Am 04.03.2010 wird der Kongress der Vereinigten Staaten über die sog. Genocide Resolution abstimmen. Ob die Amerikaner den Völkermord nun endlich, nach 95 Jahren anerkennen werden, ist nicht vorhersehbar. Eine überzeugende Rechtfertigung für eine ablehnende Entscheidung ist nicht ersichtlich. Es ist jedoch zu befürchten, dass der Kongress mal wieder einen diplomatischen Kurs bevorzugen und die Frage auf das nächste Jahr vertagen wird, um die Annäherung zwischen der Türkei und Armenien nicht negativ zu beeinflussen. Dass die sog. Annäherung beider Staaten aufgrund vertragswidrigen Verhaltens durch die Türkei bereits frühzeitig seinen Stillstand erreicht hat, würde ausgeblendet werden.

Und die Türkei blendet den Stillstand ebenso wie dessen Ursachen bereits jetzt aus: Außenminister Davutoglu warnte vor einigen Tagen, die Annahme der Genocide-Resolution würde gegen die derzeitige Annäherung und Versöhnung arbeiten.

De facto würden sich die im Oktober 2009 unterzeichneten Protokolle zu einem Hindernis der Anerkennung durch die Vereinigten Staaten entwickeln.

War das vielleicht die eigentliche Motivation bei der Unterzeichnung der Protokolle durch die Türkei?

Es ist von einem – allgemein bekannten – internationalen Konsens über die Tatsächlichkeit des Genozids auszugehen. Die Bewertung der Geschehnisse als Völkermord im Sinne des Art. II der UN-Konvention über die Verhütung und Bestrafung des Völkermordes.
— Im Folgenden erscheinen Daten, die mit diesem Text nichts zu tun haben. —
(** * gods: a status line for dwm, checked against its specification

    The repository holds two versions of [gods.go] and one helper file.
    - The helper file defines [Hash], [parseFile], [SearchForInt] and
      [GetInt]: a key=value table read from a battery's [uevent] file.
    - The first [gods.go] (module [Uevent] below) shows the network
      traffic as arrows and reads the batteries through [parseFile].
    - The second [gods.go] (module [Discrete] below) shows the network
      traffic as rates through [fixed] and reads one file per battery
      field through [readval].
    [colored], [updateMemUse], [updateCPUUse], [getHostname] and [main]
    are the same text in both versions.

    Conventions of the embedding.
    - A Go [string] or [[]byte] is a Rocq [string]: a sequence of 8-bit
      characters.  Bytes that are not printable ASCII are written with
      their decimal code.
    - A Go [int] is a [Z] kept in the 64-bit two's-complement range:
      every arithmetic result goes through [wrap].
    - A [float32] is a [spec_float] of the Standard Library's IEEE 754
      specification at precision 24 and exponent bound 128.
    - The file system is a record of functions ([fs]); the behaviour of
      the Go library the program cannot fix by itself ([fmt.Sscanf],
      [strings.TrimSpace], the conversion of an out-of-range float to an
      integer) is a record of functions too ([golib]; [loadlib] for what
      [updateCPUUse] alone needs).
    - A sampler returns an [outcome]: the string it returns, or the
      run-time panic it dies of. *)

From Stdlib Require Import ZArith Lia Bool Ascii String.
From Stdlib Require Import Numbers.DecimalString.
From Stdlib Require Import Floats.SpecFloat.
From stdpp Require Import base option list gmap strings.

Local Open Scope string_scope.
Local Open Scope Z_scope.

(** ** Go's [int] on a 64-bit platform *)

Definition int_min : Z := - 2 ^ 63.
Definition int_max : Z := 2 ^ 63 - 1.

Definition in_int (z : Z) : bool := (int_min <=? z) && (z <=? int_max).

(** Two's-complement wrap-around of an arithmetic result. *)
Definition wrap (z : Z) : Z := (z + 2 ^ 63) mod 2 ^ 64 - 2 ^ 63.

Definition int_add (a b : Z) : Z := wrap (a + b).
Definition int_sub (a b : Z) : Z := wrap (a - b).
Definition int_mul (a b : Z) : Z := wrap (a * b).

(** A run-time panic of the Go program. *)
Inductive panic : Type :=
| DivideByZero
| IndexOutOfRange.

(** What a call of a sampler ends in. *)
Inductive outcome : Type :=
| Returned (s : string)
| Panicked (p : panic).

(** [a / b] on [int]: truncated towards zero, a panic when [b] is zero;
    the most negative value divided by -1 wraps to itself. *)
Definition int_div (a b : Z) : panic + Z :=
  if b =? 0 then inl DivideByZero else inr (wrap (Z.quot a b)).

(** ** Strings *)

Definition digit_of (c : ascii) : option Z :=
  let n := Z.of_N (N_of_ascii c) in
  if (48 <=? n) && (n <=? 57) then Some (n - 48) else None.

Fixpoint parse_digits (s : string) (acc : Z) : option Z :=
  match s with
  | EmptyString => Some acc
  | String c r =>
      match digit_of c with
      | Some d => parse_digits r (acc * 10 + d)
      | None => None
      end
  end.

(** [strconv.Atoi]: an optional sign, then at least one decimal digit and
    nothing else; [None] stands for a non-nil error (syntax or range). *)
Definition Atoi (s : string) : option Z :=
  match s with
  | EmptyString => None
  | String c r =>
      let neg := Ascii.eqb c "-" in
      let body := if neg || Ascii.eqb c "+" then r else s in
      match body with
      | EmptyString => None
      | _ =>
          match parse_digits body 0 with
          | Some n =>
              let v := if neg then - n else n in
              if in_int v then Some v else None
          | None => None
          end
      end
  end.

(** The decimal digits of an integer, with a minus sign when negative:
    what the verb [%d] prints. *)
Definition itoa (z : Z) : string := NilZero.string_of_int (Z.to_int z).

Fixpoint repeat_char (c : ascii) (n : nat) : string :=
  match n with
  | O => EmptyString
  | S k => String c (repeat_char c k)
  end.

(** Padding on the left with spaces up to a width: [%3d], [%4.1f]. *)
Definition pad_left (width : nat) (s : string) : string :=
  repeat_char " " (width - String.length s) +:+ s.

Definition fmt_d (z : Z) : string := itoa z.
Definition fmt_3d (z : Z) : string := pad_left 3 (itoa z).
Es bleibt damit festzuhalten, dass die Grundwahrheit des Genozids nicht streitbar ist. Es ist historisch und juristisch nachgewiesen, dass das osmanische Reich in der Absicht, das armenische Volk vollständig, und systematisch auszurotten, handelte. Die Menschen waren allein aufgrund ihrer Ethnie und Religion zur Ermordung vorgesehen und hatten kaum Überlebenschancen, als sie überfallen und zur Deportation abgeholt wurden.

Die Behauptung der „Genozid-Lüge“ geniest, mit Blick auf die o.g. Entscheidung des Bundesverfassungsgerichts vom 13. April 1994[2], nicht den Schutz des Art. 5 GG und ist als historisch belegte, unwahre Behauptung zu qualifizieren

Exkurs:

An der türkischen Haltung ändert dies nichts. Im Gegenteil, auf internationale Resolutionen reagierte das Land mit stereotypen Protesten und abwehrender Verhärtung.

Innenpolitisch reagiert die Türkei besonders zynisch[3] : In einem Runderlass des türkischen Bildungsministeriums vom 14. April 2003 wurde den Schulen der Auftrag erteilt, Geschichte von Kinderhand neu schreiben zu lassen. Durch Vortrags- und Aufsatzwettbewerbe sollte die Unwirklichkeit des Völkermordes an den Armeniern bewiesen werden. Dank der funktionierenden Gleichberechtigung in der Türkei durften armenische Schulen den gleichen Auftrag ausführen und 10 Tage vor dem Gedenktag für die Opfer des Genozids Geschichte neu schreiben lassen.



[1] Uruguay ,Zypern, Argentinien, Russland, Kanada, Griechenland, Libanon, Belgien, Frankreich, Schweden, Vatikanstadt, Italien, Schweiz, Slowakei, Die Niederlanden, Venezuela, Polen, Deutschland, Litauen und Chile.

[2] vgl. veröffentlicht BVerfGE 90, 241 (Az.1 BvR 23/94).